After all this… Makauwahi Cave Reserve still thrives!
Over the centuries, Makauwahi Cave has recorded all kinds of disasters in its sediment layers. Abundant evidence for hurricanes, a tsunami, floods, extinction events, warfare, and erosion are all there. What will the sediments of our time record? Perhaps some archaeologist of the future will uncover there a thin layer containing…face masks and hand sanitizer!
Since March of 2020, life at the cave has been under the powerful thumb of the COVID-19 pandemic. So far, it has not stopped progress at the cave in research, conservation, or public outreach. Like virtually every place on earth, visitation has been affected. We have had many months when all visitation was local, then additional months of limited public access for visitors from off-island, including masks and social distancing. It has been a tough 22 months, and counting, but the Reserve has gone on thriving despite the perturbations of the human world.

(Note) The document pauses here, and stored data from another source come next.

(** After the event is in the journal: what follows answers Ok, and the event stays there
    or is reported. *)
Lemma after_enqueue settings client credential e p r p' j id row :
  rp_journal p = Some j → conflict_unique (conflict_rows j) →
  conflict_rows j !! id = Some row → ConflictRecord_value row = e → ce_owner_scope e = credential →
  (principal ← attempt (backend_principal_scope sha256 service settings);
   match principal with
   | Err _ => mret (reply_ok [])
   | Ok conflict_scope =>
       _ ← modify (with_principal conflict_scope);
       attributed ←
         attempt (on_journal (attribute_pending_conflicts credential (bytes_str conflict_scope)));
       match attributed with
       | Err _ => mret (reply_ok [])
       | Ok _ =>
           _ ← (if bool_decide (ce_resolution e = "kept_cloud") then
                  _ ← attempt (deliver_ready_conflicts service unix client conflict_scope); mret tt
                else mret tt);
           mret (reply_ok [])
       end
   end : CR RpcReply) p = (r, p') →
  r = Ok (reply_ok []) ∧
  ∃ j' new, rp_journal p' = Some j' ∧ rp_log p' = rp_log p ++ new ∧
    ((∃ k row', conflict_rows j' !! k = Some row' ∧ same_choice (ConflictRecord_value row') e) ∨
     (ce_resolution e = "kept_cloud" ∧ reported client new e)).
Proof.
  intros Hj Hu Hr He Hsc. assert (Hsame : same_choice (ConflictRecord_value row) e) by by subst e.
  unfold mbind at 1, CR_bind at 1, attempt at 1, backend_principal_scope.
  destruct (device_principal_scope _ _ _ _) as [x lg] eqn:E.
  apply (asks_map service _ _ (λ s, Ok _) (get_json_asks _ _ _ _)) in E as [-> _].
  set (x0 := (_, service (rp_log p) _)). destruct x as [cs|er].
  2: { intros [= <- <-]. split; [done|]. exists j, [x0]. split; [done|]. split; [done|]. left. eauto. }
  unfold mbind, CR_bind, attempt, modify, on_sys, on_journal, update. cbn [rp_journal with_log with_sys].
  rewrite Hj. destruct (attribute_pending_conflicts _ _ j) as [y j1] eqn:Ea.
  destruct (attribute_keeps _ _ _ _ _ id row Hu Ea Hr) as (row1 & Hr1 & Hor); [by subst e|].
  assert (Hs1 : same_choice (ConflictRecord_value row1) e) by by destruct Hor as [-> | ->].
  destruct y as [u|er].
  2: { intros [= <- <-]. split; [done|]. exists j1, [x0]. split; [done|]. split; [done|]. left. eauto. }
  case_bool_decide as Hk.
  2: { intros [= <- <-]. split; [done|]. exists j1, [x0]. split; [done|]. split; [done|]. left. eauto. }
  destruct (deliver_ready_conflicts _ _ _ _ _) as [z p2] eqn:Ed. intros [= <- <-]. split; [done|].
  apply deliver_ready_rows with (j := j1) in Ed as (j2 & new & Hj2 & Hl & Hrows); [|done].
  exists j2, (x0 :: new). split; [done|]. rewrite Hl. cbn. rewrite <-app_assoc. split; [done|].
  destruct (Hrows _ _ Hr1) as [(row2 & Hr2 & Hv)|(a & Ha & Hacc)].
  - left. exists id, row2. by rewrite Hv.
  - right. split; [done|]. exists a. split; [|done]. right. by rewrite <-(report_same _ _ _ Hs1).
Qed.
End choices.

Just as things were about to fall apart in early 2020, we were excitedly initiating a new project sponsored by the Wildlife Conservation Society’s Climate Adaptation Fund and the Doris Duke Foundation, entitled “Coping with Climate Change at Makauwahi Cave Reserve.” The plan was to use the abandoned limestone quarry next to the cave as the substrate for building three new wetlands and planting a native plant reforestation project. We did this, and with additional support from County, State, and Federal sources were able to do a lot more in the Reserve, including building new low-impact composting toilet facilities, installing four wash stations around the property for improved public hygiene, constructing a new maintenance building, and creating a parking lot for visiting buses and overflow parking.